Crazy Aunt!
By ctryhnny
@ctryhnny (3460)
United States
March 6, 2013 6:45am CST
I'm trying very hard to be calm this morning because last night didn't end too well and I was/am too tired to deal with nasty people. I have a 73 year old aunt who is crazy as a loon (thank God I have no family here!). She seriously does have a lot of mental problems and takes a lot of medication more than I even take and that's a lot. Anyway, she has a 52 year old son who is gay but has been married over 20 years and has 2 teenage boys. Personally I don't mind gays but obviously his mother does because she hates this poor guy. He's in the process of getting a divorce. He wrote something on fb and I responded. I didn't say anything bad I just gave him my support. Last night my crazy aunt called me screaming and yelling as she always does. You don't get a chance to say anything to her because she just yells through the whole conversation not letting you get a word in. She got to the point where she threw some things up in my face that happend over 20 years and really, really, hurt me so I told her I haven't slept in days and would not sit and listen to this at this time of night when I was trying to go to sleep. I told her i'm going to hang up now and did. So....the phone rang, I picked it up and said leave me a message and h/u. My phone goes to voicemail after the second ring and for a good hour she kept calling me sometimes leaving a message and sometimes not. I took the phone off the hook and went to bed. I just quit smoking and all that baloney isn't helping me any! I don't know if she'll call back today but i think she might! Anyone else have a 'crazy' family member?
2 people like this
5 responses
@suspenseful (40192)
• Canada
6 Mar 13
She sounds like she has dementia or altezeimers. As for her son, he found out after he had two teenage sons that he is a homosexual? Of course she is upset. I would too because I am sick of tv where the homosexuals are all good guys and we are crap.
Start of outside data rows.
(* ===== verification/Udp.v ===== *)
(** UDP sockets ([udp.c]), and the dispatch of [close] over the objects of [fd.c]. *)

From Stdlib Require Import ZArith Lia.
From stdpp Require Import base gmap list.
From S2P Require Import Prelude Handle Iol Sock Ipaddr Fd Tcp Ipc.
Open Scope Z_scope.

Definition SIZEOF_UDP_SOCK : Z := 72.

Section Udp.
Context {K : Type} `{OsK : Os K}.
Context (le : bool) (close : sobj → IO (fdnet K) unit).
Local Abbreviation FD := (IO (fdnet K)).

Definition get_udp (p : ptr) : FD dill_udp_sock :=
  o ← get_obj p; match o with UdpSock x => mret x | _ => crash end.
Definition own_udp (o : fdobj) : fdobj :=
  match o with UdpSock x => UdpSock (mk_udp (ud_fd x) (ud_busy x) (ud_hasremote x) false) | _ => o end.

(** The family of an address that may be missing. *)
Definition family_or (addr : ptr) (d : Z) : FD Z := if addr =? NULL then mret d else dill_ipaddr_family le addr.

(** The part of [dill_udp_open_mem] within [if(local)]: after [bind] it is [s], and not
    the result, that is looked at. *)
Definition bind_local (s : Z) (local : ptr) : FD Z :=
  n ← dill_ipaddr_len le local;
  sa ← load local n;
  r ← sys (os_bind s sa);
  (match r with Some e => set_errno e | None => mret tt end);;
  if s <? 0 then mret (-1)
  else ephemeral_port le s local.

Definition dill_udp_open_mem (local remote mem : ptr) : FD Z :=
  if mem =? NULL then open_error EINVAL
  else
    fl ← family_or local 0;
    fr ← family_or remote 0;
    if negb (local =? NULL) && negb (remote =? NULL) && negb (fl =? fr) then open_error EINVAL
    else
      family ← family_or local AF_INET;
      family ← family_or remote family;
      r ← sys (os_socket family SOCK_DGRAM);
      match r with
      | inr e => open_error e
      | inl s =>
        rc ← dill_fd_unblock s;
        if rc <? 0 then open_close s
        else
          rc ← (if local =? NULL then mret 0 else bind_local s local);
          if rc <? 0 then open_close s
          else
            put_obj mem (UdpSock (mk_udp s false (negb (remote =? NULL)) true));;
            (if remote =? NULL then mret tt
             else bs ← load remote SIZEOF_IPADDR; store (ud_remote mem) bs);;
            h ← fmake close mem;
            if h <? 0 then open_close s else mret h
      end.

Definition dill_udp_open (local remote : ptr) : FD Z :=
  with_object SIZEOF_UDP_SOCK (dill_udp_open_mem local remote) own_udp.

Definition dill_udp_sendl_ (obj addr first last : ptr) : FD Z :=
  x ← get_udp obj;
  if ud_busy x then fail EBUSY
  else if (addr =? NULL) && negb (ud_hasremote x) then fail EINVAL
  else
    let dstaddr := if addr =? NULL then ud_remote obj else addr in
    n ← dill_ipaddr_len le dstaddr;
    sa ← load dstaddr n;
    r ← check_list first last;
    match r with
    | inr e => fail e
    | inl _ =>
      iov ← read_nodes (λ h, dill_ioltoiov (S (size h)) first h);
      bs ← (λ s, match iov_load iov (io_mem s) with Some bs => Some (bs, s) | None => None end);
      r ← sys (os_sendto (ud_fd x) sa bs);
      match r with
      | inl _ => mret 0
      | inr e => if bool_decide (e = EAGAIN) then set_errno e;; mret 0 else fail e
      end
    end.

(** Storing the bytes of a datagram; the rest of a longer one is dropped by the system. *)
Definition spread (iov : list (ptr * Z)) (bs : list Z) : FD unit := λ s,
  match iov_store iov bs (io_mem s) with Some m => Some (tt, set_io_mem m s) | None => None end.

(** The loop of [dill_udp_recvl_]; [raddr] is the local address. *)
Fixpoint recvl_loop (fuel : nat) (obj addr raddr : ptr) (iov : list (ptr * Z)) (deadline : Z) : FD Z :=
  match fuel with
  | O => crash
  | S fuel =>
    x ← get_udp obj;
    r ← sys (os_recvfrom (ud_fd x) (iov_len iov));
    match r with
    | inl (bs, from) =>
      store raddr (take (Z.to_nat SIZEOF_IPADDR) from);;
      spread iov bs;;
      same ← (if ud_hasremote x then dill_ipaddr_equal le raddr (ud_remote obj) false else mret 1);
      if same =? 0 then recvl_loop fuel obj addr raddr iov deadline
      else
        (if addr =? NULL then mret tt else a ← load raddr SIZEOF_IPADDR; store addr a);;
        mret (Z.of_nat (length bs))
    | inr e =>
      if negb (bool_decide (e = EAGAIN)) then fail e
      else
        put_obj obj (UdpSock (mk_udp (ud_fd x) true (ud_hasremote x) (ud_mem x)));;
        r ← sys (os_fdin (ud_fd x) deadline);
        x ← get_udp obj;
        put_obj obj (UdpSock (mk_udp (ud_fd x) false (ud_hasremote x) (ud_mem x)));;
        match r with
        | Some e => fail e
        | None => recvl_loop fuel obj addr raddr iov deadline
        end
    end
  end.

Definition dill_udp_recvl_ (fuel : nat) (obj addr first last : ptr) (deadline : Z) : FD Z :=
  x ← get_udp obj;
  if ud_busy x then fail EBUSY
  else
    with_buf SIZEOF_IPADDR (λ raddr,
      r ← check_list first last;
      match r with
      | inr e => fail e
      | inl _ =>
        iov ← read_nodes (λ h, dill_ioltoiov (S (size h)) first h);
        recvl_loop fuel obj addr raddr iov deadline
      end).

(** [dill_hquery(s, dill_msock_type)]: the object of a UDP socket; the queried table of
    another message socket is taken for one, with undefined behaviour. *)
Definition query_msock (s : Z) (k : ptr → FD Z) : FD Z :=
  m ← fquery close s dill_msock_type;
  if m =? NULL then mret (-1) else k m.

Definition dill_udp_send (s : Z) (addr buf : ptr) (len : Z) : FD Z :=
  query_msock s (λ m, with_iol (mk_iolist buf len NULL 0) (λ iol, dill_udp_sendl_ m addr iol iol)).

Definition dill_udp_recv (fuel : nat) (s : Z) (addr buf : ptr) (len deadline : Z) : FD Z :=
  query_msock s (λ m, with_iol (mk_iolist buf len NULL 0) (λ iol, dill_udp_recvl_ fuel m addr iol iol deadline)).

Definition dill_udp_sendl (s : Z) (addr first last : ptr) : FD Z :=
  query_msock s (λ m, dill_udp_sendl_ m addr first last).

Definition dill_udp_recvl (fuel : nat) (s : Z) (addr first last : ptr) (deadline : Z) : FD Z :=
  query_msock s (λ m, dill_udp_recvl_ fuel m addr first last deadline).

Definition dill_udp_msendl (m first last : ptr) (deadline : Z) : FD Z := dill_udp_sendl_ m NULL first last.
Definition dill_udp_mrecvl (fuel : nat) (m first last : ptr) (deadline : Z) : FD Z :=
  dill_udp_recvl_ fuel m NULL first last deadline.

Definition dill_udp_hclose (obj : ptr) : FD unit :=
  x ← get_udp obj;
  dill_fd_close (ud_fd x);;
  if ud_mem x then mret tt else free_obj obj SIZEOF_UDP_SOCK.
End Udp.

(** The [close] method of the objects of this component; [other] is that of the
    protocols. *)
Definition obj_close {K} `{Os K} (other : sobj → IO (fdnet K) unit) (v : sobj) : IO (fdnet K) unit :=
  match v with
  | ONet p =>
    o ← get_obj p;
    match o with
    | TcpConn _ => dill_tcp_hclose p
    | TcpListener _ => dill_tcp_listener_hclose p
    | IpcConn _ => dill_ipc_hclose p
    | IpcListener _ => dill_ipc_listener_hclose p
    | UdpSock _ => dill_udp_hclose p
    end
  | _ => other v
  end.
As for giving him support, I hope it is because his wife made his life miserable, was cheating with another man, was cruel to his children. Not as I think you did.
I do feel sorry for your mother as her mind is going. And she probably forgets that you could not sleep in days. I was wondering whether you could get some help, someone to stay with her. I am sure there are organizations in her city that could keep her company.
@Raine38 (12387)
• United States
6 Mar 13
Oooohh, sorry to hear that. She is crazy. I wonder why she chose to take it against you but then we really wouldn't know how her mind works. Thank goodness I down have any experience with any family member like that. At least for now. I know I hear some stuff going around and I try to stay out of it as much as possible because my husband and I don't really need any of it.
@Pose123 (21635)
• Canada
7 Mar 13
Hi ctryhnny, Thankfully, I don't have a family member who is THAT crazy.Has she always been like that or does it have to do with her age? She definitely needs help. I wonder why she hates gays. Is she perhaps one of those religious people, who have been taught that homosexuality is a choice? Clearly it took a lot of courage for her son to come out of the closet, but he is still young enough to have a chance at real happiness. His mother should support him. So many gays do marry and live very unhappy lives. There is certainly no reason for her to turn on you. If she continues to bug you it might be a good idea to get an unlisted number and just give it to those you know that you can trust. Blessings.
@Kashmeresmycat (6369)
• United States
6 Mar 13
Well you mentioned that she has a lot of mental issues so I would just forget about it. She probably doesn't realize everything she's saying so let it go and go on with your life. I wouldn't let it bother me.
No we don't have any crazy family members that I know of. We had some wild and crazy relatives but not mentally crazy.
@ctryhnny (3460)
• United States
6 Mar 13
After the phone calls last night I'm through with her. There is no reason to call me any more but I'm sure she will over something in her mind that I've done...lol. Phone numbers show up on my tv and I will not answer the phone when she calls. I'm going to see if there's a way I can block her from calling me. YOur lucky to have a sane family...unfortunately I don't.
@WakeUpKitty (8691)
• Netherlands
6 Mar 13
Your aunt is 73 and lives in a completely different world as you do. She is raised differently and no matter what you say or think will make her change her mind (my granny was like that so is my mother). So the only thing I can advise you is to ignore her and not pick up the Phone. I hope she found some relieve after scolding at your voicemail for 1 hour. Ignore it and let her think/say what she wants. It says way more about her as it says about you or her son. It's a pity she can't love her son for who he is.
@ctryhnny (3460)
• United States
6 Mar 13
She has been back and forth with her son and I feel bad for him because she does the same thing to him that she does with me. One day she's ok with his lifestyle and the next she hates the kid. She doesn't talk to his kids...off and on of course but I think everyone knows how she is.